Today we started by going over chapters 1-17 of The Adventures of Huckleberry Finn.  In these chapters we talked about how Mark Twain satirized the problems he saw in the Antebellum South.  Twain shows the his issues with the South by having the characters that interact with Huck be over the top in their ways.  Whether it is the Widow Douglas trying to civilize the orphaned Huck, or Miss Watson placing high value in her slaves.  Huck sees no point in becoming civilized and conforming to the ideals of the Antebellum South and the Widow Douglas.  However, Huck does end up seeing the Widow Douglas along with Miss Watson as mother figures.  He ends up later in the story asking himself what the Widow Douglas would think of him at that moment and his actions in certain situations.  She ends up not being completely successful in civilizing Huck, however he does seem to develop a conscience.

Huck and his friends decide to start a gang along with Tom Sawyer, who Huck knows from Mark Twains previous book The Adventures of Tom Sawyer.  Huck is happy with the creation of the gang since he is longing for his old life of adventures and mischief with Tom, especially since he is now stuck with two women who are both trying to control and civilize him.  This is because during those adventures Huck feel like a kid with his best friend Tom, without any adults controlling him.   Tom dazzles the rest of the kids in the gang with stories of his previous adventures.  Tom becomes a big brother figure to Huck, as one he looks up to and aspires to be.  The kids in the gang end up having to say an oath where they are bound to secrecy by death.  The members of the gang end up getting restless due to their lack of activity and adventure and end dissembling the gang.  Tom soon becomes an afterthought, as Huck hears of his father’s return only to take the wealth Huck had acquired from one of his previous adventures.  Huck quickly has to grow up as he soon will have to face the real world without the help of anyone else to help him.

After Huck deals with the reappearance of his father and his attempt to outsmart him by selling his fortune to the judge, Huck decides that he needs to run away and ends up on a journey to the free states along the Mississippi River with one of Miss Watson’s slaves Jim.  Jim is on this journey with Huck so that he can earn a living and can purchase the rest of his family as a free man.  Initially Huck and Jim make camp on a island near St. Petersburg, Missouri. Huck ventures into town disguised as a girl, where he hears that people will be coming to the island on the hunt for Jim.  Huck then hurries back to the island to tell Jim of this news.  Huck makes a fire on the other side of the island to draw the people over there so that Jim and him could escape onto the Mississippi River.  While on the river Huck and Jim run into robbers who are mid-crime.  Huck and Jim end up stealing the robbers’ boat leaving the people on the boat without help.  We ended talking about whether Huck was going to turn Jim in or not, and whether he feels any loyalty to Jim.

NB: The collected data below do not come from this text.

Lemma sched_switch p m :
  h_noff (m_hart m) = 0 -> h_proc (m_hart m) = Some p -> p_state (get_proc m p) <> RUNNING ->
  sched (hold (Lk_proc p) m) =
  Swtch (hold (Lk_proc p) m)
        (fun m' => Ok tt (with_hart (set_h_intena (if sie (m_hart m) then 1 else 0)) m')).
Proof.
  intros H0 Hp Hst. assert (Hok : hart_ok m) by (split; rewrite H0; lia).
  unfold sched. mcall (curproc_eq (hold (Lk_proc p) m) p).
  rewrite settle_hold by (rewrite H0; lia). unfold holding, proc_get, intr_get. mgo.
  unfold hold at 1 2 3. rewrite get_lock_set. cbn. rewrite Z.eqb_refl. cbn [negb]. mgo. cbn.
  rewrite H0. change (negb (0 + 1 =? 1)) with false. cbn iota. mgo. rewrite get_proc_hold, decide_False by done. mgo.
  cbn. rewrite sie_cpu_push. mgo. erewrite bind_swtch by reflexivity. cbn. by rewrite H0.
Qed.

Lemma sleep_spec ch p lk m :
  can_sleep p lk m ->
  exists resume,
    sleep ch lk (hold lk m) = Swtch (hold (Lk_proc p) (upd_proc p (asleep ch) m)) resume /\
    forall m', can_sleep p lk m' ->
      resume (hold (Lk_proc p) m') =
      Ok tt (hold lk (upd_proc p (set_p_chan None)
                (with_hart (restore_intr (if sie (m_hart m) then 1 else 0)) m'))).
Proof.
  intros Hc. pose proof (can_sleep_ok _ _ _ Hc) as Hok. destruct Hc as [H0 Hp Hb Hne Hlk Hplk].
  eexists. split.
  - unfold sleep. mcall (curproc_eq (hold lk m) p). rewrite settle_hold by lia.
    mcall (acquire_ok (Lk_proc p) (hold lk m)). mcall (release_inner lk (Lk_proc p) m).
    unfold proc_set. mgo. rewrite !upd_proc_hold, upd_proc_upd by done.
    erewrite bind_swtch; [reflexivity|]. apply sched_switch; [done|done|].
    rewrite get_upd_proc_eq by done. done.
  - intros m' [H0' Hp' Hb' _ Hlk' Hplk']. cbn [res_bind]. mgo.
    change (upd_proc p ?f (with_hart ?g (hold ?l m'))) with (with_hart g (hold l (upd_proc p f m'))).
    erewrite bind_ok by (apply release_intena; [done|by apply unlocked_upd_proc]).
    change (with_hart (restore_intr ?ie) (upd_proc p ?f m')) with (upd_proc p f (with_hart (restore_intr ie) m')).
    by apply acquire_ok.
Qed.

(** C22. [sleep(chan, lk)] gives up the CPU with [lk] free, the process marked as
    sleeping on [chan] and only its own lock held, so that no wakeup can come
    between the release of [lk] and the mark.  When the scheduler resumes it,
    with the process lock held, it returns with [lk] held again, the channel
    cleared and the interrupt state the caller had. *)
Theorem sleep_correct ch p lk m :
  can_sleep p lk m ->
  exists resume,
    sleep ch lk (hold lk m) = Swtch (hold (Lk_proc p) (upd_proc p (asleep ch) m)) resume /\
    forall m', can_sleep p lk m' ->
      resume (hold (Lk_proc p) m') =
      Ok tt (hold lk (upd_proc p (set_p_chan None)
                (with_hart (restore_intr (if sie (m_hart m) then 1 else 0)) m'))).
Proof. apply sleep_spec. Qed.

(** ** A machine with two processes *)

(** Process 0 runs, process 1 sleeps on the tick counter, the others are unused. *)
Definition free_locks (ls : list lockid) : gmap lockid spinlock :=
  list_to_map (map (fun l => (l, mk_spinlock 0 "lock" None)) ls).

Lemma free_locks_unlocked ls l m : m_locks m = free_locks ls -> l ∈ ls -> unlocked l m.
Proof.
  intros E H. exists "lock"%string. rewrite E. apply elem_of_list_to_map_1'.
  - intros y Hy. apply list_elem_of_fmap in Hy as (l' & [= <- <-] & _). done.
  - apply list_elem_of_fmap. eauto.
Qed.

Lemma proc_lock_elem p ls : (p < 64)%nat -> Lk_proc p ∈ ls ++ map Lk_proc proc_table.
Proof.
  intros H. apply elem_of_app. right. apply list_elem_of_fmap.
  exists p. split; [done|]. apply elem_of_seq. change (Z.to_nat NPROC) with 64%nat. lia.
Qed.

Jim and Huck start to develop a friendship along their journey as they both start to look out for one another.  Huck does however face an inner conflict on whether or not he should turn Jim in and what the Widow Douglas would think of him.  The time with the Widow Douglas and Miss Watson has definitely had a big influence on Huck, since Huck throughout his adventure thinks to himself what either of the two women would think of him at that very moment.  Huck also makes resolutions to himself of what he will do next time in a similar situation that would make either of them happy.  Huck however, runs into a problem when resolves to turn Jim in to make the Widow Douglas happy, but this conflicts with the friendship him and Jim have developed.


One thought on “March 30, 2017

  1. I think you did a good job with summarizing everything that we talked about in class today. The main focus of our class was discussing each chapter we have read thus far and the most important thing that has happened in the chapter. It was great to go over every chapter and hear from our fellow peers their own thoughts and perceptions of the chapters. In your discussion post, you talked a bit on the friendship between Huck and Jim, which I think is one of the most important relationships in the novel. Their friendship didn’t truly develop into later on in the novel, while Huck and Jim knew each other from the beginning since Huck lived at the household where Jim was a slave. The relationship developed once they both ran away from their own realities and that’s when their friendship began. Just like you said, I think their friendship is tested when Huck goes back and forth on whether he should tell Widow Douglas that Jim is with him. I think this is a significant part of the novel, where Huck is put in a situation whether he needs to almost chose where his loyalty is with: Jim or Widow Douglas.